La crise économique mondiale a aggravé les violations des droits de l’homme, estime Amnesty International dans son rapport annuel.
L’organisation ajoute que « la hausse de la pauvreté et des situations économiques et sociales désespérées pourrait déboucher sur l’instabilité politique et la violence de masse ».
Le monde est assis sur une bombe à retardement sociale, politique et économique alimentée par une crise des droits humains, a déclaré Irene Khan, secrétaire générale d’Amnesty International, ce jeudi 28 mai 2009.
« Derrière la crise économique se cache une crise des droits humains prête à exploser, a-t-elle ajouté. La récession a aggravé les atteintes aux droits humains, détourné l’attention de celles-ci et créé de nouveaux problèmes. Au nom de la sécurité, les droits humains ont été foulés aux pieds. Aujourd’hui, au nom de la reprise économique, ils sont relégués au second plan.
« Le monde a besoin d’une nouvelle donne mondiale pour les droits humains – il a besoin non pas de promesses faites sur papier, mais de voir les gouvernements s’engager et entreprendre des actions concrètes en vue de désamorcer la bombe à retardement des droits humains. Les dirigeants du monde doivent investir dans les droits fondamentaux avec autant de détermination que dans l’économie.
« L’insécurité, l’injustice et l’avilissement sont aujourd’hui le lot de milliards d’êtres humains, a déclaré Irene Khan.
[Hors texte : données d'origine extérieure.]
Lemma sum_list_delete {A} (f : A -> nat) l i x :
  l !! i = Some x -> (sum_list_with f (delete i l) + f x = sum_list_with f l)%nat.
Proof.
  revert i. induction l as [|z l IH]; intros [|i]; cbn; [done..| |].
  - intros [= ->]. lia.
  - intros Hi. rewrite <-!Nat.add_assoc. f_equal. exact (IH i Hi).
Qed.

Lemma work_le s : (work s <= 2 * length (im_running s))%nat.
Proof. unfold work. induction (im_running s) as [|[]]; cbn in *; lia. Qed.

Lemma goroutine_step_work clock s s' :
  server_inv s -> goroutine_step clock s s' -> server_inv s' /\ im_mu s' = false /\ (S (work s') = work s)%nat.
Proof.
  intros Hinv (i & answer & E). split; [by eapply execute_inv|].
  apply goroutine_cases in E as (_ & -> & _ & g & r & now & Hi & _ & _ & Hg); [|done]. split; [done|]. unfold work.
  destruct g as [req|req]; destruct Hg as [-> _].
  - pose proof (sum_list_insert steps_left _ _ _ (Handling req) Hi) as E. cbn in E. lia.
  - pose proof (sum_list_delete steps_left _ _ _ Hi) as E. cbn in E. lia.
Qed.

Lemma goroutine_enabled clock s g :
  im_mu s = false -> g ∈ im_running s -> exists s', goroutine_step clock s s'.
Proof.
  intros Hmu (i & Hi)%list_elem_of_lookup_1. unfold goroutine_step, executeStep.
  destruct g; eexists; exists i, (Ok ∅); rewrite Hmu, Hi; reflexivity.
Qed.

Lemma goroutine_steps_work clock n s s' :
  server_inv s -> im_mu s = false -> nsteps (goroutine_step clock) n s s' ->
  server_inv s' /\ im_mu s' = false /\ (n + work s' = work s)%nat.
Proof.
  intros Hinv Hmu Hn. induction Hn as [s|n s s1 s' Hstep _ IH]; [done|].
  apply goroutine_step_work in Hstep as (Hinv1 & Hmu1 & Hw); [|done].
  destruct (IH Hinv1 Hmu1) as (? & ? & ?). split_and!; [done..|lia].
Qed.

(** C27: every accepted task is resolved. On a server whose mutex is free the goroutines
    come to an end after at most two steps for each of them, in whatever order they run and
    whatever the handler answers; and when none can take a step, every task of the server has
    succeeded or failed. *)
Theorem accepted_tasks_are_resolved {quote : QuoteText} (clock : nat -> Time) (handler timeline : bool)
    (s s' : InMemoryServer) (n : nat) :
  rtc (server_step clock) (NewInMemoryServer handler timeline) s -> im_mu s = false ->
  nsteps (goroutine_step clock) n s s' ->
  (n <= 2 * length (im_running s))%nat
  /\ ((forall s'', ~ goroutine_step clock s' s'') ->
      forall k r, im_tasks s' !! k = Some r -> ac_Status r = StatusSucceeded \/ ac_Status r = StatusFailed).
Proof.
  intros H0 Hmu Hn. assert (Hinv : server_inv s) by (eapply steps_inv; [done | apply new_server_inv]).
  destruct (goroutine_steps_work clock n s s' Hinv Hmu Hn) as (Hinv' & Hmu' & Hw).
  pose proof (work_le s). split; [lia|]. intros Hstuck k r Hk.
  destruct (si_status s' Hinv' k r Hk) as [?|[?|(g & Hg & _)]]; [auto..|].
  destruct (goroutine_enabled clock s' g Hmu' Hg) as (s'' & Hs''). by destruct (Hstuck s'').
Qed.

Lemma idle_stuck clock s s' : im_running s = [] -> ~ goroutine_step clock s s'.
Proof. intros Hr (i & answer & E). unfold executeStep in E. rewrite Hr in E. by destruct (im_mu s). Qed.

Lemma demoResolved_idle : im_running demoResolved = [].
Proof. vm_compute. reflexivity. Qed.

Lemma accepted_tasks_are_resolved_witness :
  (length (im_running demoAccepted) = 1)%nat
  /\ forall k r, im_tasks demoResolved !! k = Some r -> ac_Status r = StatusSucceeded \/ ac_Status r = StatusFailed.
Proof.
  split; [reflexivity|].
  apply (accepted_tasks_are_resolved (quote := plain_quote) demoTime true true demoAccepted demoResolved 2).
  - exact demoAccepted_reached.
  - reflexivity.
  - eapply nsteps_l; [exact (ex_intro _ 0%nat (ex_intro _ (Ok ∅) demo_starts))|].
    eapply nsteps_l; [exact (ex_intro _ 0%nat (ex_intro _ (Ok demoResult) demo_resolves)) | apply nsteps_O].
  - intros s''. exact (idle_stuck demoTime demoResolved s'' demoResolved_idle).
Defined.

(** ** A refused submission blocks the server *)

Lemma locked_server_stuck {quote : QuoteText} clock s s' : im_mu s = true -> ~ server_step clock s s'.
Proof.
  intros Hmu Hstep. revert Hmu. destruct Hstep as [s1 req s2 rep E|s1 id s2 rep E|s1 id s2 rep E|s1 i answer s2 E];
    intros Hmu; revert E; unfold ServerSubmit, ServerStatus, ServerResult, executeStep; by rewrite Hmu.
Qed.

(** C28: a submission without an agent or a peer blocks the server for good. It is refused
    with an error, but the mutex stays locked: from then on no submission, status or result
    call returns, and no goroutine takes another step, so that the tasks accepted before are
    never resolved. *)
Theorem refused_submit_blocks_server {quote : QuoteText} (clock : nat -> Time) (s : InMemoryServer)
    (req : A2ATaskRequest) :
  im_mu s = false -> TrimSpace (aq_AgentID req) = "" \/ TrimSpace (aq_PeerID req) = "" ->
  exists s' e, ServerSubmit clock s req = Some (s', (zeroA2ARecord, Some (ErrorString e)))
    /\ im_tasks s' = im_tasks s
    /\ forall s'', rtc (server_step clock) s' s'' -> s'' = s'.
Proof.
  intros Hmu Hid. unfold ServerSubmit. rewrite Hmu.
  pose proof (identified_spec (s <| im_mu := true |>) req) as Hs. cbn in Hs.
  destruct (identified _ _) as [s1 req1]. cbn in Hs. destruct Hs as (Ht & _ & _ & Hm & _ & Ha & Hp).
  assert (Hstuck : forall s'', rtc (server_step clock) s1 s'' -> s'' = s1).
  { intros s''. inversion 1 as [|? s2 ? Hstep]; [done|]. by apply locked_server_stuck in Hstep. }
  rewrite Ha, Hp. destruct (str_eqb_spec (TrimSpace (aq_AgentID req)) ""); [by eexists s1, _|].
  destruct Hid as [?|E]; [done|]. rewrite E. by eexists s1, _.
Qed.

Lemma refused_submit_blocks_server_witness :
  exists s', (exists rep, ServerSubmit (quote := plain_quote) demoTime demoAccepted
                            (demoRequest <| aq_TaskID := "t2" |> <| aq_AgentID := " " |>) = Some (s', rep))
    /\ ServerStatus (quote := plain_quote) demoTime s' "t1" = None
    /\ forall s'', rtc (server_step (quote := plain_quote) demoTime) s' s'' -> s'' = s'.
Proof.
  destruct (refused_submit_blocks_server (quote := plain_quote) demoTime demoAccepted
              (demoRequest <| aq_TaskID := "t2" |> <| aq_AgentID := " " |>)) as (s' & e & E & _ & H).
  - reflexivity.
  - left. reflexivity.
  - exists s'. split_and!; [eauto | | done]. vm_compute in E. injection E as <- _. reflexivity.
Defined.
La crise actuelle est faite de pénuries de nourriture, d’emplois, d’eau salubre, de terrains et de logements, ainsi que de privations et de discrimination, d’une inégalité croissante, de xénophobie et de racisme, de violence et de répression partout dans le monde. »
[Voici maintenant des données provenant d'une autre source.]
(* ===== verification/ReconcileProps.v ===== *)
(** * Reconciliation: theorems

    A cycle of [ReconcileAwaitingReports] moves the task board by its rules only, whatever the
    other clients of the scheduler do meanwhile; undisturbed, it commits exactly the tasks whose
    peers have resolved them. The delay between two cycles is bounded. *)
From S2P Require Import Prelude GoStrings GoNum GoText CoreTypes SchedulerTypes SchedulerState SchedulerBoard.
From S2P Require Import SchedulerOps SchedulerRefine SchedulerStore Scheduler SchedulerProps SchedulerFacadeProps.
From S2P Require Import A2ATypes A2ARouting A2AServer A2AClient A2AAsync Invoke A2AAdapter.

Local Open Scope bool_scope.
Local Open Scope string_scope.
Local Open Scope list_scope.
Local Open Scope Z_scope.

(** ** A cycle among clients *)

Lemma fruns_runs ctl (s : Scheduler MemoryStore) calls :
  exists l : list (Time * call), Forall (fun wc => admits ctl wc.2) l
    /\ ms_state (sc_store (fruns s calls)) = runs (ms_state (sc_store s)) l.
Proof.
  revert s. induction calls as [|cc calls IH]; intros s; [by exists []|]. cbn.
  destruct (fexec_runs ctl s cc) as (l1 & H1 & E1). destruct (IH (fexec s cc)) as (l2 & H2 & E2).
  exists (l1 ++ l2). split; [by apply Forall_app|]. change (fruns (fexec s cc) calls) with (foldl fexec (fexec s cc) calls) in E2.
  unfold runs in *. by rewrite E2, E1, foldl_app.
Qed.

(** The counters of a cycle after [n] records. *)
Record cycle_ok (n : nat) (st : ReconcileCycleStats) : Prop := {
  co_polls : 0 <= rs_PollTotal st <= Z.of_nat n;
  co_terminal : 0 <= rs_TerminalByPoll st <= rs_PollTotal st;
  co_errors : 0 <= rs_ErrorTotal st;
  co_conflicts : 0 <= rs_ConflictTotalDelta st <= rs_PollTotal st;
  co_once : rs_TerminalByPoll st + rs_ErrorTotal st <= Z.of_nat n
}.

Section cycle.
Context {quote : QuoteText} {C : Type} `{PollClient C} (ctl : bool).
Context (cks : nat -> Clock) (now : Time) (calls : nat -> list (Clock * fcall)).
Implicit Types (s : Scheduler MemoryStore) (c : C).

(** What the other clients call while the peer of the [i]-th record is polled. *)
Definition interference (i : nat) s : Scheduler MemoryStore := fruns s (calls i).

(** The store of [s'] is that of [s] after calls of the state machine. *)
Definition moved s s' : Prop :=
  exists l : list (Time * call), Forall (fun wc => admits ctl wc.2) l
    /\ ms_state (sc_store s') = runs (ms_state (sc_store s)) l.

#[local] Instance moved_po : PreOrder moved.
Proof.
  split; [intros s; by exists []|]. intros s1 s2 s3 (l1 & H1 & E1) (l2 & H2 & E2).
  exists (l1 ++ l2). split; [by apply Forall_app|]. unfold runs in *. by rewrite E2, E1, foldl_app.
Qed.

Lemma fexec_commit ck s n :
  fexec s (ck, FCommitAsyncReportTerminal n) = (FacadeCommitAsyncReportTerminal ck s n).1.
Proof. reflexivity. Qed.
• Des communautés indigènes et des groupes marginalisés ont été privés de certains de leurs droits fondamentaux à une vie décente, et cela malgré la croissance économique constatée dans des pays comme le Brésil, le Mexique et l’Inde.
• Des centaines de milliers de personnes vivant dans des bidonvilles et des zones rurales ont été déracinées de force au nom du développement économique.
• La flambée des prix des denrées alimentaires a aggravé la faim et favorisé les maladies, et certains gouvernements – notamment en Corée du Nord, au Myanmar ou encore au Zimbabwe – ont fait de la nourriture une arme politique.
• La discrimination et les violences contre les femmes ont perduré.
• En réaction aux pressions migratoires, les pays d’accueil et de transit ont adopté des mesures encore plus restrictives afin de maintenir les personnes hors de leurs frontières, l’Union européenne ouvrant la marche en collaboration avec des États tels que le Maroc, la Mauritanie et la Libye.